Lemma BaseGraphSnapshot_new_no_panic vs es : BaseGraphSnapshot_new vs es ≠ Err Panic.
Proof.
  unfold BaseGraphSnapshot_new. rewrite bind_Err.
  intros [?%no_panic_not_Panic|([] & _ & Hok)]; [done|].
  apply bind_Err in Hok as [Hok|([] & _ & ?)]; [|done].
  eapply edge_histories_no_panic; [|exact Hok].
  apply histories_wf_fmap; [apply sort_edge_history_perm|]. apply push_all_wf, histories_wf_empty.
Qed.

(** Snapshot construction never indexes out of range, what it builds is a well-formed base, and
    on a well-formed base the overlay check never indexes out of range either. *)
Theorem overlay_panic_free (vertices : list VertexVersion) (edges : list EdgeVersion)
    (self : TransactionOverlay) :
  BaseGraphSnapshot_new vertices edges ≠ Err Panic ∧
  ∀ base, BaseGraphSnapshot_new vertices edges = Ok base →
          base_wf base ∧ validate self base ≠ Err Panic.
Proof.
  split; [apply BaseGraphSnapshot_new_no_panic|].
  intros base Hb%BaseGraphSnapshot_new_wf. split; [done|by apply validate_no_panic].
Qed.

(** ** Staging *)

(** The overlay holds at most [MAX_STAGED_MUTATIONS] graph mutations. *)
Definition overlay_wf (o : TransactionOverlay) : Prop :=
  Z.of_nat (length (ov_mutations o)) ≤ MAX_STAGED_MUTATIONS ∧
  Forall (λ m, is_transaction_or_metadata m = false) (ov_mutations o).

Fixpoint stage_all (o : TransactionOverlay) (ms : list LogicalMutation) : result TxnError TransactionOverlay :=
  match ms with
  | [] => Ok o
  | m :: ms => o ← stage o m; stage_all o ms
  end.

Lemma stage_wf o m o' :
  overlay_wf o → stage o m = Ok o' → overlay_wf o' ∧ ov_mutations o' = ov_mutations o ++ [m].
Proof.
  intros [Hlen Hall] Hs. unfold stage in Hs. guard_in Hs as Hf. guard_in Hs as Hm.
  injection Hs as <-. to_prop. split; [|done]. split; cbn.
  - rewrite length_app. cbn. unfold MAX_STAGED_MUTATIONS in *. lia.
  - apply Forall_app. by repeat constructor.
Qed.
(** ** Properties *)

Section properties.
Context (blake3 : bytes → Digest32) (blake3_length : ∀ bs, length (blake3 bs) = 32%nat).
Context {L : Type} `{TimestampCommandLogLaws L}.

(** C6. Whatever batches and restarts follow, an authority that its log can rebuild stays one, its
    state keeps the invariant (commit times unique and within the issued range, the frontier the
    end of the resolved prefix, start times published), and start times, reservations and
    resolutions once made are never changed. *)
Theorem authority_invariant (a a' : DurableTimestampAuthority L) :
  recoverable blake3 a → rtc (authority_step blake3) a a' →
  recoverable blake3 a' ∧ ts_inv (ta_state a') ∧ ts_extends (ta_state a) (ta_state a').
Proof.
  intros Ha Hrtc. destruct (authority_steps_extend blake3 blake3_length a a' Ha Hrtc) as [Ha' He].
  split; [done|]. split; [by eapply recoverable_inv|done].
Qed.



(** A batch behaves as its operations one after the other: the results are those of the
    sequential run; the new commands are appended at once; when the append fails, the state stays
    as it was and every operation that logged a command reports the failure. *)
Theorem apply_batch_sequential (a : DurableTimestampAuthority L) ops :
  apply_batch blake3 a ops =
    match batch_commands (ta_state a) ops with
    | [] => (batch_results (ta_state a) ops, a)
    | commands =>
        match append_batch (map (encode_command blake3) commands) (ta_log a) with
        | (Err e, log) => (batch_failed e (ta_state a) ops, mkAuthority log (ta_state a))
        | (Ok _, log) => (batch_results (ta_state a) ops, mkAuthority log (run_operations (ta_state a) ops))
        end
    end.
Proof. apply apply_batch_unfold. Qed.

(** The log decoder accepts exactly the encodings of well-formed commands, and returns the
    command that was encoded. *)
Theorem decode_command_spec bs c : Forall byte_ok bs →
  decode_command blake3 bs = Ok c ↔ command_wf c ∧ bs = encode_command blake3 c.
Proof. by apply decode_command_iff. Qed.

(** Before the time axis is exhausted the authority refuses no start or commit time, and a
    resolution succeeds exactly for the reserved time and the resolution recorded, if any. *)
Theorem authority_live (a : DurableTimestampAuthority L) x ct res :
  recoverable blake3 a → last_issued (ta_state a) < i64_max →
  is_ok (op_result (ta_state a) (OpAllocateStart x)) = true ∧
  is_ok (op_result (ta_state a) (OpReserveCommit x)) = true ∧
  (is_ok (op_result (ta_state a) (OpResolveCommit x ct res)) = true ↔
   ∃ o, commit_time_reservation a x = Some (mkReservation ct o) ∧ (o = None ∨ o = Some res)).
Proof.
  intros Ha%recoverable_inv Hlt.
  assert (∀ op, is_ok (op_result (ta_state a) op) = is_ok (stage_operation (ta_state a) op)) as Hok.
  { intros op. unfold op_result. by destruct (stage_operation _ _) as [[? []]|]. }
  rewrite !Hok. split; [by apply stage_allocate_live|]. split; [by apply stage_reserve_live|].
  by apply stage_resolve_live.
Qed.
End properties.

(** A failed append does not fail every operation that depended on it: when a batch holds the
    same reservation twice, the second is answered from the staged state, logs nothing, and keeps
    its [Ok] although the state and the log are as before; the same commit time is then given to
    another transaction. *)
Theorem failed_append_acknowledges_duplicate blake3 :
  let failure := TxnStorage "append failed" in
  let a := mkAuthority (mkScriptedLog [] [Some failure]) TimestampState_default in
  let '(results, a1) := apply_batch blake3 a [OpReserveCommit 1; OpReserveCommit 1] in
  results = [Err failure; Ok 1] ∧ ta_state a1 = TimestampState_default ∧ replay (ta_log a1) = Ok [] ∧
  (apply_batch blake3 a1 [OpReserveCommit 2]).1 = [Ok 1].
Proof. repeat split; reflexivity. Qed.

(** ** The properties on concrete runs *)

Lemma fresh_recoverable : recoverable checksum32 fresh_authority.
Proof. reflexivity. Defined.

(** Transaction 1 commits at time 1 and transaction 2 starts at time 2; transaction 3 then reserves. *)
Definition example_commit : DurableTimestampAuthority ScriptedLog :=
  (apply_batch checksum32 fresh_authority [OpReserveCommit 1; OpResolveCommit 1 1 ResCommitted]).2.

Lemma example_commit_recoverable : recoverable checksum32 example_commit.
Proof. vm_compute. reflexivity. Defined.

Lemma example_step (a : DurableTimestampAuthority ScriptedLog) :
  rtc (authority_step checksum32) a (apply_batch checksum32 a [OpReserveCommit 3]).2.
Proof. apply rtc_once, step_batch. repeat constructor; done. Defined.

Lemma authority_invariant_witness :
  ts_extends (ta_state example_commit)
    (ta_state (apply_batch checksum32 example_commit [OpReserveCommit 3]).2).
Proof.
  apply (authority_invariant checksum32 checksum32_length example_commit);
    [apply example_commit_recoverable|apply example_step].
Defined.



Lemma decode_command_spec_witness :
  decode_command checksum32 (encode_command checksum32 (ResolveCommit 7 9 ResAborted))
    = Ok (ResolveCommit 7 9 ResAborted).
Proof.
  apply (decode_command_spec checksum32 checksum32_length).
  - apply (bool_decide_unpack _). vm_compute. exact I.
  - repeat split; done.
Defined.

Lemma authority_live_witness :
  is_ok (op_result (ta_state example_commit) (OpReserveCommit 5)) = true.
Proof.
  apply (authority_live checksum32 example_commit 5 1 ResAborted);
    [apply example_commit_recoverable|vm_compute; reflexivity].
Defined.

****************

### Task description
Search the entries for the word "Theorem" and copy every line that has it.

### The completed task
Theorem overlay_panic_free (vertices : list VertexVersion) (edges : list EdgeVersion)
Theorem authority_invariant (a a' : DurableTimestampAuthority L) :
Theorem apply_batch_sequential (a : DurableTimestampAuthority L) ops :
Theorem decode_command_spec bs c : Forall byte_ok bs →
Theorem authority_live (a : DurableTimestampAuthority L) x ct res :
Theorem failed_append_acknowledges_duplicate blake3 :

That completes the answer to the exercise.